大覚寺心経宝塔・大覚寺見どころ(修学旅行)

大覚寺心経宝塔

●大覚寺心経宝塔は1967(昭和42年)に第52代・嵯峨天皇心経写経1,150年を記念して建立されました。818年(弘仁9年)に都で疫病が流行した際、第52代・嵯峨天皇が真言宗の宗祖である弘法大師・空海の勧めで、世の平安を祈って般若心経(はんにゃしんぎょう)を写経しました。心経写経は紺色の布に金泥で書かれています。心経写経は天皇の許可がないと開けられない「勅封」とされ、60年に一度の戊戌(ぼじゅつ)の年に寺院関係者らに公開されていたが、2018年(平成30年)が1,200年の節目にあたることから一般公開されました。なお大覚寺心経宝塔は高さ約16メートルで、初層が方形・上層が円形の多宝塔です。

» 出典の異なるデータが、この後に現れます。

Lemma concat_run k m h1 xs h2 y ys :
  represents k m h1 xs -> represents k m h2 (y :: ys) -> apart h1 xs h2 (y :: ys) ->
  run_concat k h1 h2 m = Some (tt, concat_mem (has_backs k) (has_tail k) h1 (endp h1 xs) h2 y m).
Proof.
  intros R1 R2 Hap. destruct (first_nonempty _ _ _ _ _ _ R2) as [Hy Hl2].
  assert (h1 ∈ dom m) as Hh1 by (apply (r_dom _ _ _ _ _ R1), list_elem_of_here).
  assert (h2 ∈ dom m) as Hh2 by (apply (r_dom _ _ _ _ _ R2), list_elem_of_here).
  assert (y ∈ dom m) as Hyd by (apply (r_dom _ _ _ _ _ R2); right; apply list_elem_of_here).
  assert (endp h1 xs ∈ dom m) as Hp by (apply (r_dom _ _ _ _ _ R1), endp_in).
  assert (endp h1 xs <> h2) by (intros E; apply (Hap _ (endp_in h1 xs)); rewrite E; apply list_elem_of_here).
  assert (y <> h2) by (intros ->; apply (proj1 (NoDup_cons _ _) (r_nodup _ _ _ _ _ R2)); apply list_elem_of_here).
  assert (h1 <> h2) by (intros ->; apply (Hap h2); apply list_elem_of_here).
  destruct k; cbn [run_concat has_backs has_tail represents] in *; unfold concat_mem.
  - unfold SLIST_CONCAT. run_mem. rewrite Hl2. destruct xs as [|x xs].
    + rewrite (r_seg _ _ _ _ _ R1 : link m h1 = NULL), decide_True by done. rewrite decide_False by done.
      unfold SLIST_INIT. run_mem. done.
    + destruct (first_nonempty _ _ _ _ _ _ R1) as [Hx ->]. rewrite !decide_False by done.
      rewrite rounds_run, (mseq_run _ _ _ _ _ (seek_end _ _ _ _ _ _ R1)). unfold SLIST_INIT. run_mem. done.
  - unfold STAILQ_CONCAT, STAILQ_EMPTY, STAILQ_FIRST, STAILQ_INIT. run_mem. rewrite Hl2, bool_decide_eq_false_2 by done.
    run_mem. rewrite (r_tail _ _ _ _ _ R1) by done. run_mem. reads. rewrite Hl2. done.
  - unfold LIST_CONCAT, LIST_INIT. run_mem. rewrite Hl2. destruct xs as [|x xs].
    + rewrite (r_seg _ _ _ _ _ R1 : link m h1 = NULL), decide_True by done. rewrite decide_False by done. run_mem. done.
    + destruct (first_nonempty _ _ _ _ _ _ R1) as [Hx ->]. rewrite !decide_False by done.
      rewrite rounds_run, (mseq_run _ _ _ _ _ (seek_end _ _ _ _ _ _ R1)). run_mem. done.
  - unfold TAILQ_CONCAT, TAILQ_EMPTY, TAILQ_FIRST, TAILQ_INIT. run_mem. rewrite Hl2, bool_decide_eq_false_2 by done.
    run_mem. rewrite (r_tail _ _ _ _ _ R1) by done. run_mem. reads. rewrite Hl2, (r_tail _ _ _ _ _ R1) by done.
    run_mem. reads. done.
Qed.

Lemma concat_empty_run k m h1 xs h2 : represents k m h1 xs -> represents k m h2 [] -> apart h1 xs h2 [] ->
  exists m', run_concat k h1 h2 m = Some (tt, m') /\ (m' = m \/ xs = [] /\ m' = set_link h1 NULL m).
Proof.
  intros R1 R2 Hap. pose proof (r_seg _ _ _ _ _ R2) as Hl2. cbn in Hl2.
  assert (h1 ∈ dom m) as Hh1 by (apply (r_dom _ _ _ _ _ R1), list_elem_of_here).
  assert (h2 ∈ dom m) as Hh2 by (apply (r_dom _ _ _ _ _ R2), list_elem_of_here).
  destruct k; cbn [run_concat].
  - destruct xs as [|x xs].
    + exists (set_link h1 NULL m). split; [|by right]. unfold SLIST_CONCAT. run_mem.
      rewrite Hl2, (r_seg _ _ _ _ _ R1 : link m h1 = NULL), !decide_True by done. run_mem. done.
    + exists m. split; [|by left]. unfold SLIST_CONCAT. run_mem.
      destruct (first_nonempty _ _ _ _ _ _ R1) as [Hx ->]. by rewrite Hl2, decide_False, decide_True by done.
  - exists m. split; [|by left]. unfold STAILQ_CONCAT, STAILQ_EMPTY, STAILQ_FIRST. run_mem.
    by rewrite Hl2, bool_decide_eq_true_2 by done.
  - destruct xs as [|x xs].
    + exists (set_link h1 NULL m). split; [|by right]. unfold LIST_CONCAT. run_mem.
      rewrite Hl2, (r_seg _ _ _ _ _ R1 : link m h1 = NULL), !decide_True by done. run_mem. done.
    + exists m. split; [|by left]. unfold LIST_CONCAT. run_mem.
      destruct (first_nonempty _ _ _ _ _ _ R1) as [Hx ->]. by rewrite Hl2, decide_False, decide_True by done.
  - exists m. split; [|by left]. unfold TAILQ_CONCAT, TAILQ_EMPTY, TAILQ_FIRST. run_mem.
    by rewrite Hl2, bool_decide_eq_true_2 by done.
Qed.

第52代・嵯峨天皇は奈良時代後期の786年(延暦5年)10月3日に第50代・桓武天皇と皇后・藤原乙牟漏(ふじわらのおとむろ)の第2皇子として生まれました。799年(延暦18年)2月に元服し、君主の器量を持っていたことなどから父・桓武天皇に愛されたと言われています。803年(延暦22年)に三品(さんぼん)中務卿(なかつかさきょう)になり、806年(延暦25年)に弾正尹(だんじょうのいん)になり、806年(延暦25年)に兄・安殿親王が第51代・平城天皇に即位すると皇太弟に立てられました。809年(大同4年)に兄で、第51代・平城天皇から譲位されて第52代・嵯峨天皇に即位し、甥で、第51代・平城天皇の第3皇子・高岳親王を皇太子にしました。しかし810年(弘仁元年)に平城上皇が復位を試みた薬子の変(くすこのへん)が起こり、皇太子・高岳親王が廃され、異母弟・大伴親王(第53代・淳和天皇)が皇太弟に立てられました。823年(弘仁14年)に大伴親王(第53代・淳和天皇)に譲位し、833年(天長10年)に大覚寺の前身である離宮・嵯峨院に御所を新造し、大沢池が造られました。第52代・嵯峨天皇は弘仁格式(こうにんきゃくしき)・新撰姓氏録(しょうじろく)などを編纂させ、葵祭(あおいまつり)に奉仕する賀茂斎院(かものさいいん)を設置し、蔵人所(くろうどどころ)・検非違使(けびいし)などを設けて律令制の補強しました。また第52代・嵯峨天皇は能筆で知られ、弘法大師(こうぼうだいし)・空海(くうかい)と橘逸勢(たちばなのはやなり)とともに三筆に数えられました。なお第52代・嵯峨天皇は842年(承和9年)8月24日に崩御しました。
●大覚寺心経宝塔には秘鍵大師(弘法大師)像が安置されています。また基壇内部に弘法大師・空海相伝という「如意宝珠(にょいほうじゅ)の玉」を納めた真珠の小塔も安置されています。
弘法大師・空海は奈良時代の774年(宝亀5年)に讃岐国多度郡屏風浦(香川県善通寺市)で父・佐伯直田公(さえきのあたいたぎみ)と母・阿刀大足(あとのおおたり)の妹の間に生まれました。ただ誕生日は明確ではありません。真言宗(しんごんしゅう)では空海が唐の高僧で、三蔵法師(さんぞうほうし)の一人である不空三蔵(不空金剛・ふくうこんごう)の生まれ変わりと考えられていることから誕生日は不空三蔵の入滅の日である6月15日とされています。789年(延暦8年)に15歳で母方の叔父・阿刀大足(あとのおおたり)のもとで論語・孝経・史伝などを学び、792年(延暦11年)に18歳で官僚育成機関である大学寮(だいがくりょう)に入って官吏としての学問を修めました。その後仏道を志して山林で修行し、三論宗(さんろんしゅう)の僧で、東大寺(とうだいじ)別当・勤操(ごんそう)のもとで南都仏教を学びました。804年(延暦23年)に遣唐使として唐(中国)に渡り、長安で青竜寺(せいりゅうじ)の恵果(えか)のもとで密教を学び、伝法阿闍梨位(でんぽうあじゃりい)の灌頂(かんじょう)を受け、遍照金剛(へんじょうこんごう)の灌頂名を与えられました。806年(大同元年)に帰国し、真言密教を日本に伝えて真言宗の開祖になりました。816年(弘仁7年)から高野山で金剛峯寺(こんごうぶじ)創建に着手し、823年(弘仁14年)に東寺を賜って真言密教の道場にしました。なお弘法大師・空海は835年(承和2年)3月21日に高野山で亡くなりました。